Karl-Dieter war nur kurz wach geworden, hatte sich umgedreht und war gleich wieder weggedöst. Er hatte den Schlaf eines Murmeltiers. Mütze sprang in seinen alten Opel Manta und fuhr durch die Nacht. Kosbach lag wie ausgestorben da, auch in Büchenbach war kein Eichhörnchen zu sehen. Die vierspurige Straße, die sich über den Europakanal schwang, endete kurz darauf im grünen Nirwana. Man hatte schlicht vergessen, sie ins Zentrum zu verlängern. Auf dem kurzen Stumpf, der die Möglichkeit einer Brücke über das Regnitztal andeutete, standen nur Müllcontainer und die Container eines Flüchtlingswohnheims. Mütze musste links abbiegen und einen lästigen Umweg in Kauf nehmen.

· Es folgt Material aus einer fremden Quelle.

(* ===== verification/DependencyManager.v ===== *)
(** * Dependencies of the pool's transactions

    klomang-node, [mempool/advanced_dependency_manager.rs]: the parents and children of
    every registered transaction, its execution depth, the refusal of circular
    dependencies, and the order in which the ancestors of a transaction execute.

    A method is one step; the listing of a hash set is the argument [order]. *)

From Stdlib Require Import Init.Byte.
From S2P Require Import Prelude Crypto Transaction Dag NodePrelude Storage MemoryStore AncestryTracker.

(** A set of transactions. *)
Record DependencyLevel := { lv_depth : Z; lv_transactions : gset key }.

Record DependencyChain := {
  dc_direct_parents : gset key;
  dc_all_ancestors : gset key;
  executable_sequence : list key;
  dc_execution_depth : Z
}.

Record DependencyStats := {
  ds_total_tracked : Z;
  total_dependencies : Z;
  ds_cycles_prevented : Z;
  cascading_evictions : Z
}.
Definition DependencyStats_default : DependencyStats :=
  {| ds_total_tracked := 0; total_dependencies := 0; ds_cycles_prevented := 0; cascading_evictions := 0 |}.
Definition note_tracked (n : Z) (s : DependencyStats) : DependencyStats :=
  {| ds_total_tracked := wadd 64 (ds_total_tracked s) 1; total_dependencies := wadd 64 (total_dependencies s) n;
     ds_cycles_prevented := ds_cycles_prevented s; cascading_evictions := cascading_evictions s |}.
Definition note_cycle (s : DependencyStats) : DependencyStats :=
  {| ds_total_tracked := ds_total_tracked s; total_dependencies := total_dependencies s;
     ds_cycles_prevented := wadd 64 (ds_cycles_prevented s) 1; cascading_evictions := cascading_evictions s |}.
Definition note_evictions (n : Z) (s : DependencyStats) : DependencyStats :=
  {| ds_total_tracked := ds_total_tracked s; total_dependencies := total_dependencies s;
     ds_cycles_prevented := ds_cycles_prevented s; cascading_evictions := wadd 64 (cascading_evictions s) n |}.

(** ** Searches

    [m] maps a transaction to its parents, or to its children. *)
Section searches.
Context (order : gset key → list key) (m : gmap key (gset key)).

(** Everything some transaction is mapped to: what a search can find. *)
Definition search_targets : gset key := ⋃ (map_to_list m).*2.

(** [_collect_all_ancestors], [get_all_transitive_dependents]: the root is not marked
    when the search starts. *)
Definition collect (root : key) : gset key :=
  (bfs (λ c, order (members m c)) (Datatypes.S (size search_targets)) ([root], ∅, [])).1.2.

(** [for parent in parents.iter()] of the second loop of [_get_execution_sequence]; both
    tables have an entry for each ancestor. *)
Definition count_edge (ancestors : gset key) (ancestor : key) (st : gmap key nat * gmap key (gset key)) (parent : key) :
    gmap key nat * gmap key (gset key) :=
  if bool_decide (parent ∈ ancestors)
  then (alter Datatypes.S ancestor st.1, alter (λ X, {[ ancestor ]} ∪ X) parent st.2)
  else st.
Definition degree_tables (ancestors : gset key) : gmap key nat * gmap key (gset key) :=
  foldl (λ st ancestor, foldl (count_edge ancestors ancestor) st (order (members m ancestor)))
    (gset_to_gmap O ancestors, gset_to_gmap ∅ ancestors) (order ancestors).

Definition release_one (st : gmap key nat * list key) (child : key) : gmap key nat * list key :=
  let '(degree, queue) := st in
  let new_degree := (default O (degree !! child) - 1)%nat in
  (<[child := new_degree]> degree, if bool_decide (new_degree = O) then queue ++ [child] else queue).

(** [while let Some(current) = queue.pop_front()] *)
Fixpoint sequence_loop (edges : gmap key (gset key)) (fuel : nat) (degree : gmap key nat) (queue result : list key) : list key :=
  match fuel with
  | O => result
  | Datatypes.S fuel =>
      match queue with
      | [] => result
      | current :: queue =>
          let '(degree, queue) := foldl release_one (degree, queue) (order (default ∅ (edges !! current))) in
          sequence_loop edges fuel degree queue (result ++ [current])
      end
  end.

Definition execution_sequence (root : key) : list key :=
  let ancestors := collect root in
  let '(degree, edges) := degree_tables ancestors in
  sequence_loop edges (Datatypes.S (size ancestors)) degree
    (filter (λ a, default O (degree !! a) = O) (order ancestors)) [].

(** [_has_cycle_dfs]: the visited set and the stack of the recursion are passed along. *)
Abbreviation marks := (gset key * gset key)%type.
Section parents.
Context (rec : key → marks → bool * marks).
Fixpoint cycle_above (parents : list key) (st : marks) : bool * marks :=
  match parents with
  | [] => (false, st)
  | parent :: parents =>
      if bool_decide (parent ∈ st.1)
      then if bool_decide (parent ∈ st.2) then (true, st) else cycle_above parents st
      else match rec parent st with
           | (true, st) => (true, st)
           | (false, st) => cycle_above parents st
           end
  end.
(** [_detect_cycles]: the loop over the direct parents. *)
Fixpoint cycle_from (parents : list key) (st : marks) : bool * marks :=
  match parents with
  | [] => (false, st)
  | parent :: parents =>
      match rec parent st with
      | (true, st) => (true, st)
      | (false, st) => cycle_from parents st
      end
  end.
End parents.

Fixpoint has_cycle_dfs (target : key) (fuel : nat) (current : key) (st : marks) : bool * marks :=
  match fuel with
  | O => (false, st)
  | Datatypes.S fuel =>
      if bool_decide (current ∈ st.1) then (false, (st.1, st.2 ∖ {[ current ]}))
      else
        match cycle_above (has_cycle_dfs target fuel) (order (members m current)) ({[ current ]} ∪ st.1, {[ current ]} ∪ st.2) with
        | (true, st) => (true, st)
        | (false, st) =>
            if bool_decide (current = target) && bool_decide (target ∈ st.2) then (true, st)
            else (false, (st.1, st.2 ∖ {[ current ]}))
        end
  end.

(** Each call in progress has marked another target, the first one aside. *)
Definition detect_cycles (tx_hash : key) (parents : gset key) : bool :=
  (cycle_from (has_cycle_dfs tx_hash (Datatypes.S (size search_targets))) (order parents) (∅, ∅)).1.
End searches.

(** ** The manager *)
Section manager.
Context {D : Type} {C : Type → Type} `{RocksDb D, LruCache C, Codec UtxoValue, Bincode}.
Context (order : gset key → list key).

Record TxDependencyManager := {
  parent_to_children : gmap key (gset key);
  child_to_parents : gmap key (gset key);
  execution_depth : gmap key Z;
  depth_index : gmap Z (gset key);
  dm_store : StorageCacheLayer D C;
  dm_stats : DependencyStats
}.
Definition TxDependencyManager_new (kv_store : StorageCacheLayer D C) : TxDependencyManager :=
  {| parent_to_children := ∅; child_to_parents := ∅; execution_depth := ∅; depth_index := ∅;
     dm_store := kv_store; dm_stats := DependencyStats_default |}.

Definition put_graph (c p : gmap key (gset key)) (e : gmap key Z) (i : gmap Z (gset key)) (s : TxDependencyManager) : TxDependencyManager :=
  {| parent_to_children := c; child_to_parents := p; execution_depth := e; depth_index := i;
     dm_store := dm_store s; dm_stats := dm_stats s |}.
Definition put_dm_store (x : StorageCacheLayer D C) (s : TxDependencyManager) : TxDependencyManager :=
  {| parent_to_children := parent_to_children s; child_to_parents := child_to_parents s;
     execution_depth := execution_depth s; depth_index := depth_index s; dm_store := x; dm_stats := dm_stats s |}.
Definition map_dm_stats (f : DependencyStats → DependencyStats) (s : TxDependencyManager) : TxDependencyManager :=
  {| parent_to_children := parent_to_children s; child_to_parents := child_to_parents s;
     execution_depth := execution_depth s; depth_index := depth_index s; dm_store := dm_store s; dm_stats := f (dm_stats s) |}.

Abbreviation managing := (method TxDependencyManager StorageError).

(** *** Look-ups *)
Definition get_executable_ancestors (s : TxDependencyManager) (h : key) : list key := execution_sequence order (child_to_parents s) h.
Definition get_dependent_children (s : TxDependencyManager) (h : key) : list key := order (members (parent_to_children s) h).
Definition get_all_transitive_dependents (s : TxDependencyManager) (h : key) : list key := order (collect order (parent_to_children s) h).
Definition get_transactions_at_depth (s : TxDependencyManager) (depth : Z) : list key := order (default ∅ (depth_index s !! depth)).
Definition get_execution_depth (s : TxDependencyManager) (h : key) : option Z := execution_depth s !! h.
Definition dependency_chain_of (s : TxDependencyManager) (h : key) (depth : Z) : DependencyChain :=
  {| dc_direct_parents := members (child_to_parents s) h; dc_all_ancestors := collect order (child_to_parents s) h;
     executable_sequence := execution_sequence order (child_to_parents s) h; dc_execution_depth := depth |}.
Definition get_dependency_chain (s : TxDependencyManager) (h : key) : option DependencyChain :=
  dependency_chain_of s h <$> execution_depth s !! h.
Definition dm_clear (s : TxDependencyManager) : TxDependencyManager := put_graph ∅ ∅ ∅ ∅ s.

(** *** Registration *)

(** The inputs that are not on the chain name the parents; the greatest depth among
    the registered ones is kept. *)
Definition add_direct_parent (st : gset key * Z) (input : TxInput) : managing (gset key * Z) :=
  let '(parents, max_parent_depth) := st in
  input_tx ← lift (ok_or (bincode_hash (prev_tx input)) (SerializationError "{}"));
  on_chain ← zoom dm_store put_dm_store (utxo_exists input_tx (index input));
  if on_chain : bool then mret (parents, max_parent_depth)
  else
    self ← get;
    mret ({[ input_tx ]} ∪ parents,
          match execution_depth self !! input_tx with Some d => Z.max max_parent_depth d | None => max_parent_depth end).

(** [depth_index.entry(d).or_insert_with(HashSet::new).insert(h)] and [remove] *)
Definition index_depth (d : Z) (h : key) (i : gmap Z (gset key)) : gmap Z (gset key) := <[d := {[ h ]} ∪ default ∅ (i !! d)]> i.
Definition unindex_depth (d : Z) (h : key) (i : gmap Z (gset key)) : gmap Z (gset key) := alter (λ X, X ∖ {[ h ]}) d i.

Definition record_dependencies (h : key) (parents : gset key) (depth : Z) (s : TxDependencyManager) : TxDependencyManager :=
  put_graph (insert_into h parents (parent_to_children s)) (<[h := parents]> (child_to_parents s))
    (<[h := depth]> (execution_depth s)) (index_depth depth h (depth_index s)) s.

Definition register_dependencies (tx : Transaction) : managing DependencyChain :=
  tx_hash ← lift (ok_or (bincode_hash (id tx)) (SerializationError "{}"));
  self ← get;
  match execution_depth self !! tx_hash with
  | Some depth => mret (dependency_chain_of self tx_hash depth)
  | None =>
      '(parents, max_parent_depth) ← fold_method add_direct_parent (∅, 0) (inputs tx);
      let tx_depth := if bool_decide (parents = ∅) then 0 else wadd 32 max_parent_depth 1 in
      self ← get;
      if detect_cycles order (child_to_parents self) tx_hash parents then
        _ ← modify (map_dm_stats note_cycle);
        throw (OperationFailed "Circular dependency detected")
      else
        _ ← modify (record_dependencies tx_hash parents tx_depth);
        _ ← modify (map_dm_stats (note_tracked (Z.of_nat (size parents))));
        self ← get;
        mret (dependency_chain_of self tx_hash tx_depth)
  end.

(** *** Removal *)
Definition recalculate_depth (h : key) (s : TxDependencyManager) : TxDependencyManager :=
  let max_parent_depth := foldr Z.max 0 (omap (λ p, execution_depth s !! p) (order (members (child_to_parents s) h))) in
  let new_depth := if bool_decide (child_to_parents s !! h = Some ∅) then 0 else wadd 32 max_parent_depth 1 in
  match execution_depth s !! h with
  | None => s
  | Some old_depth =>
      if bool_decide (old_depth = new_depth) then s
      else put_graph (parent_to_children s) (child_to_parents s) (<[h := new_depth]> (execution_depth s))
             (index_depth new_depth h (unindex_depth old_depth h (depth_index s))) s
  end.

(** Out of the four structures. *)
Definition forget (h : key) (s : TxDependencyManager) : TxDependencyManager :=
  put_graph (delete h (parent_to_children s)) (delete h (child_to_parents s)) (delete h (execution_depth s))
    (match execution_depth s !! h with Some d => unindex_depth d h (depth_index s) | None => depth_index s end) s.

(** The body of the loop over the children of a removed transaction; the head of the
    stack is its top. *)
Definition orphan_child (st : list key * list key * TxDependencyManager) (child : key) :
    list key * list key * TxDependencyManager :=
  let '(to_process, evicted, s) := st in
  match child_to_parents s !! child with
  | None => st
  | Some parents =>
      if bool_decide (parents = ∅) then (child :: to_process, evicted ++ [child], s)
      else (to_process, evicted, recalculate_depth child s)
  end.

Erlangen pflegte eine eigentümliche Verkehrspolitik. Autos schien man nicht zu mögen, Radfahrer erst recht nicht, selbst für ein modernes öffentliches Nahverkehrssystem mochte man sich nicht entscheiden. Nur an kleinen Details bastelte man gerne herum. Wie aber sollten sich die Bürger fortbewegen? Man wartete wohl ab, bis das Beamen serienreif wurde. Ihr Regnitztal jedenfalls war den Erlangern heilig, da durfte sich kein Bagger sehen lassen. In Dortmund war man in diesen Dingen weniger zimperlich. Die Emscher hatte man kurzerhand unter Tage gelegt, so war sie keiner Straßenplanung mehr im Wege gewesen.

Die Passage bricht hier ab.